Segment Open

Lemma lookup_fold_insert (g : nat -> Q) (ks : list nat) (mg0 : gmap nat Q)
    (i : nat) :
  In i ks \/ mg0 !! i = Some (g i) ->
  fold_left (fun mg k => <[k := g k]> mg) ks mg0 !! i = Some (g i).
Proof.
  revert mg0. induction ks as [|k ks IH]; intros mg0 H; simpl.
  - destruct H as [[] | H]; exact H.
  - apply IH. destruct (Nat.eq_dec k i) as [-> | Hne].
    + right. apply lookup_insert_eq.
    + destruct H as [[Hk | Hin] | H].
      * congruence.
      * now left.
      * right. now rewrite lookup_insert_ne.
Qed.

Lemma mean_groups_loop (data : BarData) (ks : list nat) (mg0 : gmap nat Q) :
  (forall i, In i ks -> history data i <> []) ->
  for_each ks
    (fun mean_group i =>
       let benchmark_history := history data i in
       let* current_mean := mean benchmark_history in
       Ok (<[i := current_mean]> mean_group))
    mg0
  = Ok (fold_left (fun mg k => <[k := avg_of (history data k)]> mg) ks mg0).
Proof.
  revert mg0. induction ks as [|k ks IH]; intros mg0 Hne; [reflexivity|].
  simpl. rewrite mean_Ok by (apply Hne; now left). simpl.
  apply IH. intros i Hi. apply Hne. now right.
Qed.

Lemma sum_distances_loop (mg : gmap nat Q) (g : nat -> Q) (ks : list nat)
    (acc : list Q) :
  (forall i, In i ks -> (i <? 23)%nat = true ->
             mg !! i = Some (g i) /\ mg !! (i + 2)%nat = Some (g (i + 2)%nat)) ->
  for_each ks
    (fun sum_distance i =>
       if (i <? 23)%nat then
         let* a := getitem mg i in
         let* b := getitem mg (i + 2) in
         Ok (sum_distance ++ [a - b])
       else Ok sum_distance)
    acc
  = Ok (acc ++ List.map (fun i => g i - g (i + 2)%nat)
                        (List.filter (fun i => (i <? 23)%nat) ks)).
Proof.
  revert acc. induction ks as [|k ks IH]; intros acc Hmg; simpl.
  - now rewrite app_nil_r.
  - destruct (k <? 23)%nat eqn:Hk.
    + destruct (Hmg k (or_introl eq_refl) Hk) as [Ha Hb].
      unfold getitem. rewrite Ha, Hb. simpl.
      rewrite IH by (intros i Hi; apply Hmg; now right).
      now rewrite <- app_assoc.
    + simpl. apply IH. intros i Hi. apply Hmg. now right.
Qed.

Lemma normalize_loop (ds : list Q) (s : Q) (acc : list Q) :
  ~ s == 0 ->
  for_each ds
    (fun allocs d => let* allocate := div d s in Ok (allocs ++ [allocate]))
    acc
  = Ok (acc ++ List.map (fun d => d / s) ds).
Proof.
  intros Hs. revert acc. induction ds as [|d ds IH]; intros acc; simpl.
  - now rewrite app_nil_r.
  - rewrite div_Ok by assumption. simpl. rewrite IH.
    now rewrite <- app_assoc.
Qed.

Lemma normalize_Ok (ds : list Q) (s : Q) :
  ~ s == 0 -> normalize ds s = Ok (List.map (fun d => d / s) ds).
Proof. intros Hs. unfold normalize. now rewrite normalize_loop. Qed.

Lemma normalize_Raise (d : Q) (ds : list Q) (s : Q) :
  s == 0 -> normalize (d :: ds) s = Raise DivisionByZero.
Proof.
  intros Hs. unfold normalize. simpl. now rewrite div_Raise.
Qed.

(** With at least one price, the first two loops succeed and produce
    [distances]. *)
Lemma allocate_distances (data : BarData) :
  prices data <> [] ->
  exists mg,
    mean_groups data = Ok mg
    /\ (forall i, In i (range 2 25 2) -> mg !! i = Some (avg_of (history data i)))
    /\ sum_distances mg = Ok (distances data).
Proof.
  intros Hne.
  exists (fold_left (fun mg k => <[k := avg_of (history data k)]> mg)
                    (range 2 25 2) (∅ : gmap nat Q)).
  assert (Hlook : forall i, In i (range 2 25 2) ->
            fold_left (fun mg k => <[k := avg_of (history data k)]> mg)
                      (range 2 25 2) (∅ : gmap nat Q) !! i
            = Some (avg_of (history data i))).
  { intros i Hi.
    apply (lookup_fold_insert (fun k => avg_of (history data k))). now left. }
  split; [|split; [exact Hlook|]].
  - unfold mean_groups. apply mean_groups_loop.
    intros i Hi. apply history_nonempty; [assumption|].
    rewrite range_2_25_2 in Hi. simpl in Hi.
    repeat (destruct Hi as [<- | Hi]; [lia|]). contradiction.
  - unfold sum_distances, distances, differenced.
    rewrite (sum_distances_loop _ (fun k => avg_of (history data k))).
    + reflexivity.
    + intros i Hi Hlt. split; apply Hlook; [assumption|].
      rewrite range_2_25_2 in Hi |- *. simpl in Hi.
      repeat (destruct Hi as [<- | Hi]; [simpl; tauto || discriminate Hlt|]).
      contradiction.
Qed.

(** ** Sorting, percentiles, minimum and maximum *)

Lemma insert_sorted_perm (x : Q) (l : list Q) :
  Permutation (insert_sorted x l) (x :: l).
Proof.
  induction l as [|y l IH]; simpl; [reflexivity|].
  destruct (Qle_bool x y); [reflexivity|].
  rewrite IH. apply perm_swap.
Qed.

Segment Closed
Segment Open

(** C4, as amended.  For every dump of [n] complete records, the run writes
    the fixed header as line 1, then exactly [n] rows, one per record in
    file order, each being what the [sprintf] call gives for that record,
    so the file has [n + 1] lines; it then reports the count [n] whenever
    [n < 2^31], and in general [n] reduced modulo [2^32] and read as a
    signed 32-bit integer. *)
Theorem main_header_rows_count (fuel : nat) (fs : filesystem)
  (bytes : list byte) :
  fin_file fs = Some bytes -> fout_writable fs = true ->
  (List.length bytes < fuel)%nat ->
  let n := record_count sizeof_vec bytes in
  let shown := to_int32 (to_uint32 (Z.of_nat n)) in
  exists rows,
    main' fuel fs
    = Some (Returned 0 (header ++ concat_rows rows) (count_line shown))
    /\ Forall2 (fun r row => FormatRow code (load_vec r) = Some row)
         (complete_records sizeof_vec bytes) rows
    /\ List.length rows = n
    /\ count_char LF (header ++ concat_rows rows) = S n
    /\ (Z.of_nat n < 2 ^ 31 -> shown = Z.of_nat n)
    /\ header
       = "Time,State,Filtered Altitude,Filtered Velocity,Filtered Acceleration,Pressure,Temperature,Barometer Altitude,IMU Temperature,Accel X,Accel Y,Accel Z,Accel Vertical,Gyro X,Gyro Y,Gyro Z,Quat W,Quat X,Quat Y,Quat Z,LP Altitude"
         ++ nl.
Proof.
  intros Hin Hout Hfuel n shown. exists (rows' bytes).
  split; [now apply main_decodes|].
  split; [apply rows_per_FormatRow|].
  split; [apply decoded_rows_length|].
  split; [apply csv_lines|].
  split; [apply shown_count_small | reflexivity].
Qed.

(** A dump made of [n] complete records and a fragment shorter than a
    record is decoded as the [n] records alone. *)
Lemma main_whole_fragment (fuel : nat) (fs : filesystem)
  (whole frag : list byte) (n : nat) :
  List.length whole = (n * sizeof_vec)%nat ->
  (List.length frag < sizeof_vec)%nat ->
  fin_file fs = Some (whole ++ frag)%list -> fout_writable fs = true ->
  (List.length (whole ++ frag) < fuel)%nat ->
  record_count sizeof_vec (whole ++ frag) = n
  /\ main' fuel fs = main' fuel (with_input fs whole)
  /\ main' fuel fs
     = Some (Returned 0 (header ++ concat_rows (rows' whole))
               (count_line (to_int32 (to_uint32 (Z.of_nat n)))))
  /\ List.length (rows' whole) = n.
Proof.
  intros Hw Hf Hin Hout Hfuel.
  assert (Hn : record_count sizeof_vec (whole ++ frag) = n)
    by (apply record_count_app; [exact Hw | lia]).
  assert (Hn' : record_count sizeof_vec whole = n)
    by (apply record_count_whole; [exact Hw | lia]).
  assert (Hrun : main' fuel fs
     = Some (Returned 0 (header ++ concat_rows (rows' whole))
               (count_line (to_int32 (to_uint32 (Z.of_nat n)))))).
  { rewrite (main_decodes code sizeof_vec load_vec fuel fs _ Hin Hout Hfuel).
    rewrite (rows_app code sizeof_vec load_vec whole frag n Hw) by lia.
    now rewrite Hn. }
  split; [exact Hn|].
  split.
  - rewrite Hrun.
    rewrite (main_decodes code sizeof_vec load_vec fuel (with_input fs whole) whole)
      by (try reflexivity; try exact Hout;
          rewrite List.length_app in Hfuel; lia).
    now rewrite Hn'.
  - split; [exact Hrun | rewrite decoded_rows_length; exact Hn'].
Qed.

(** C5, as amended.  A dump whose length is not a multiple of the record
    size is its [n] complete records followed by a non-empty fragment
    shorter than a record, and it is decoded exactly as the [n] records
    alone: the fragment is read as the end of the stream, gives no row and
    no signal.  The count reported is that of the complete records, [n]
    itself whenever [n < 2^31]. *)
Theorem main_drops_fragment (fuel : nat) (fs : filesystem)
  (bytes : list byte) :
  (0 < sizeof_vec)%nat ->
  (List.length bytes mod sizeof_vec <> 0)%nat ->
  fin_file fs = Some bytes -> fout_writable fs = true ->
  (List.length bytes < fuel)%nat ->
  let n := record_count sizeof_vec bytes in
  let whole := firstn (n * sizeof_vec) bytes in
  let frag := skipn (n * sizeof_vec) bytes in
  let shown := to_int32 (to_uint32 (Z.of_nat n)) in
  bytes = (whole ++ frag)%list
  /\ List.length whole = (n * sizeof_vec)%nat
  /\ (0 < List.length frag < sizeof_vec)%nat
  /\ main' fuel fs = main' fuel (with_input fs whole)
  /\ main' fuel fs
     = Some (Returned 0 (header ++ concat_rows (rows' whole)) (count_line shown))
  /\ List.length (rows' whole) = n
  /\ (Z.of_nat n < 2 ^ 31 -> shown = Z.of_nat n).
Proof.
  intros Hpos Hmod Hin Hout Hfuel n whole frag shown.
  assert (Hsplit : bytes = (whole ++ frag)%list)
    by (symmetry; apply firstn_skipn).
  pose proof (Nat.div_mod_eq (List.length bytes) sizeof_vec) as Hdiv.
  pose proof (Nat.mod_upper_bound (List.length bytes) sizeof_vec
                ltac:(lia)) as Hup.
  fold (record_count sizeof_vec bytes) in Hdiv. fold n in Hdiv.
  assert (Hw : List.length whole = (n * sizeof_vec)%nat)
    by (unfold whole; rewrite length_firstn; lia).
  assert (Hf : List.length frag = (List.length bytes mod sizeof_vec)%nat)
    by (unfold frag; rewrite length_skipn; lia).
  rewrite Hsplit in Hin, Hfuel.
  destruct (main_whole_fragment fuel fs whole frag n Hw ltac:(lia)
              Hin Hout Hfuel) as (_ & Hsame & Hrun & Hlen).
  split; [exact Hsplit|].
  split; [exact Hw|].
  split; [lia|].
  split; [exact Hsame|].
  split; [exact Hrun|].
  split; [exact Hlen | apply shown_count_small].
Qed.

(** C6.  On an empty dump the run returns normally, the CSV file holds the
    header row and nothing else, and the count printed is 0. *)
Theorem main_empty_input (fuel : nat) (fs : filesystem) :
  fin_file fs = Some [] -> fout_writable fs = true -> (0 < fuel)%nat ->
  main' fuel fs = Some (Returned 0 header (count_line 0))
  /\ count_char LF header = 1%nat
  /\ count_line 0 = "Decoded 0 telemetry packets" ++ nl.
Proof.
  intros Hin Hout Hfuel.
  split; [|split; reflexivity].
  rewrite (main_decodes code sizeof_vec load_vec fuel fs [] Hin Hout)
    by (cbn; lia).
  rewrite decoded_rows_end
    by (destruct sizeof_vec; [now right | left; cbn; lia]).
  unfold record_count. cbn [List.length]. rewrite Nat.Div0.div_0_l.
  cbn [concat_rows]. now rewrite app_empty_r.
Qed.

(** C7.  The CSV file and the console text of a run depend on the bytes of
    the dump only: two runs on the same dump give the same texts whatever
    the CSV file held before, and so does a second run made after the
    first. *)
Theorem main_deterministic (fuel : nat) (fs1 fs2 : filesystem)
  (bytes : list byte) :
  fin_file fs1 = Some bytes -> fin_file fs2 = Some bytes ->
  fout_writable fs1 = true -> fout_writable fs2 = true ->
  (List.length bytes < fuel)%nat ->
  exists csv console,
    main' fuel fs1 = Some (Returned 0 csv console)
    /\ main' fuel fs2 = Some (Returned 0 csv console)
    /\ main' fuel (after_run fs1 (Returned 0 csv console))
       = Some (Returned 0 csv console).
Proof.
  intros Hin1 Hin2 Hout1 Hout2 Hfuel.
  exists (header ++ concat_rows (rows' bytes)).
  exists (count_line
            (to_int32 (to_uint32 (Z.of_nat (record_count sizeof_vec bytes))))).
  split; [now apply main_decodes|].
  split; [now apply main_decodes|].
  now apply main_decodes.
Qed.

Segment Closed

Prompt - What lines in the material above hold the string "repeat"? List them.

Solution to the exercise -
    repeat (destruct Hi as [<- | Hi]; [lia|]). contradiction.
      repeat (destruct Hi as [<- | Hi]; [simpl; tauto || discriminate Hlt|]).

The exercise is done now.